No último fim de semana, os Estados Unidos e a Colômbia protagonizaram um embate diplomático que ilustra o tom que a gestão de Donald Trump pode adotar nos próximos quatro anos. O republicano ameaçou impor tarifas de 25% sobre os produtos colombianos se o país não aceitasse a deportação de seus migrantes. Sob pressão, a Colômbia cedeu, mas o episódio revela a disposição de Trump em utilizar a ameaça de guerras comerciais como uma ferramenta política. A América Latina, em especial o Brasil, pode se tornar um alvo semelhante — e, ironicamente, o maior prejudicado com essa abordagem pode ser o próprio consumidor americano.
Em tempos de inflação alta nos EUA, uma guerra comercial com os países latino-americanos teria efeitos devastadores. Qualquer imposição de tarifas sobre produtos brasileiros, por exemplo, não só reduziria as exportações para os Estados Unidos como também aumentaria os preços por lá. A combinação de custos mais altos e oferta limitada pressionaria ainda mais a inflação, especialmente em setores onde o Brasil desempenha um papel crucial.
O Brasil, segundo maior parceiro comercial dos EUA, atrás apenas da China, é vital para o equilíbrio da balança comercial americana. Em 2024, as exportações brasileiras para os EUA cresceram 9,2%, atingindo US$ 40,33 bilhões, enquanto o volume de comércio entre os dois países alcançou US$ 80,91 bilhões, o segundo maior valor da história, apenas atrás de 2022. A relação comercial não se resume a números; ela impacta diretamente a vida do consumidor americano.
Entre os principais produtos brasileiros exportados para os EUA estão itens essenciais como petróleo bruto, aeronaves, carne bovina e café não torrado. Em 2024, houve um crescimento expressivo no valor dessas exportações: petróleo bruto (+23,1%), aeronaves (+36,2%) e café (+67,6%). A indústria de transformação, que responde por 78,3% do total exportado pelo Brasil, e a agropecuária, que cresceu 1,1% em relação a 2023, são setores chave que poderiam ser impactados por qualquer tarifa imposta.
A crescente demanda americana por carne bovina, impulsionada pela queda no abate de bovinos devido à seca no Meio-Oeste, é um exemplo claro de como os EUA dependem de produtos brasileiros. Em 2024, o Brasil exportou US$ 943 milhões em carne bovina para os EUA, tornando-se o décimo produto mais exportado. Sem esse abastecimento, a escassez no mercado americano poderia elevar significativamente os preços.

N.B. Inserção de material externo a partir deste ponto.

Lemma postgres_new_spec w :
  wp postgres_new (λ r w', db_only w w' ∧ postgres_migrate (w_db w') = postgres_migrate (w_db w) ∧
    (st_wf (w_db w) → w_db w' = w_db w) ∧
    match r with
    | Ok _ => w_db w' = postgres_migrate (w_db w)
    | Err _ => ¬ fault_free
    | Panic _ => False
    end) w.
Proof.
  assert (∀ db, st_wf db → {| pg_backups := Some (default [] (pg_backups db));
    pg_events := pg_events db |} = db) as Hhalf.
  { intros db [(es & Hes & _) _]. destruct db. by simplify_eq/=. }
  unfold postgres_new, run_migrations. wp_steps.
  destruct (fault (w_io w)) eqn:Hf; wp_steps.
  { split_and!; auto with backup. intros Hff. by rewrite Hff in Hf. }
  eapply wp_mono; [apply pg_run_spec|]. intros r1 w1 [Hdb1 Hr1].
  assert (db_only w w1) by (etrans; [apply db_only_tick_io|done]).
  cbn [w_db tick_io] in Hr1. destruct r1 as [[]|err|]; wp_steps; [| |done].
  - injection Hr1 as Hr1. eapply wp_mono; [apply pg_run_spec|]. intros r2 w2 [Hdb2 Hr2].
    rewrite <- Hr1 in Hr2. cbn [pg_backups pg_events] in Hr2.
    assert (db_only w w2) by (by etrans). destruct r2 as [[]|err|]; [| |done].
    + injection Hr2 as Hr2. rewrite <- Hr2. split_and!; [done..|by apply postgres_migrate_wf|done].
    + destruct Hr2 as [[-> Hr2]|[Hff [? Hr2]]].
      * split_and!; [done..|apply Hhalf|]. by intros [? ?]%Hr2.
      * injection Hr2 as _ Hr2. rewrite <- Hr2. split_and!; [done..|by apply postgres_migrate_wf|done].
  - destruct Hr1 as [[-> Hr1]|[Hff [? Hr1]]].
    + split_and!; [done..|]. by intros [? ?]%Hr1.
    + injection Hr1 as _ Hr1. rewrite <- Hr1. split_and!; [done..|apply Hhalf|done].
Qed.

#[export] Instance postgres_open_laws : StoreOpenLaws PgDb.
Proof. split; [done|done|apply postgres_migrate_wf|apply postgres_new_spec]. Qed.
End postgres_laws.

Da mesma forma, o petróleo bruto brasileiro, que liderou as exportações para os EUA em 2024, é crucial para os americanos em meio à volatilidade dos preços globais de energia. O aumento de 23,1% nas vendas de petróleo bruto mostra como o Brasil ajuda a estabilizar a oferta no mercado americano. Qualquer tarifação sobre o petróleo brasileiro aumentaria diretamente o custo dos combustíveis nos Estados Unidos.
A lista dos produtos brasileiros exportados aos EUA inclui também suco de frutas e vegetais (+30,3%) e celulose (+26,7%), ambos amplamente utilizados em indústrias de alimentos e embalagens. A imposição de tarifas, no entanto, aumentaria o preço desses produtos para o consumidor americano, indo contra os esforço do banco central americano, o Federal Reserve (Fed) de ancorar a inflaçao de 2,9% à meta de 2%. As declarações de Trump de “forçar” o Fed a reduzir juros aumenta ainda mais o temor de um descontrole de preços em um momento em que sua política portecionista ameaça um desequilíbrio.
A imposição de uma tarifa de 25% sobre os produtos brasileiros, como a que Trump ameaçou aplicar à Colômbia, poderia resultar em uma espiral inflacionária ainda mais intensa nos EUA. Isso contraria o próprio discurso de Trump, que afirma que os americanos “não precisam” de produtos latino-americanos. Os números, no entanto, mostram o oposto.
Em um cenário em que a política comercial se torna uma ferramenta de pressão diplomática, é essencial que os EUA considerem as ramificações econômicas internas de suas ações. Uma guerra comercial com o Brasil, um parceiro estratégico em setores chave como energia e alimentos, teria efeitos contraproducentes para os americanos, elevando preços e intensificando a inflação — exatamente o oposto do que a gestão Trump pretende alcançar com suas bravatas comerciais.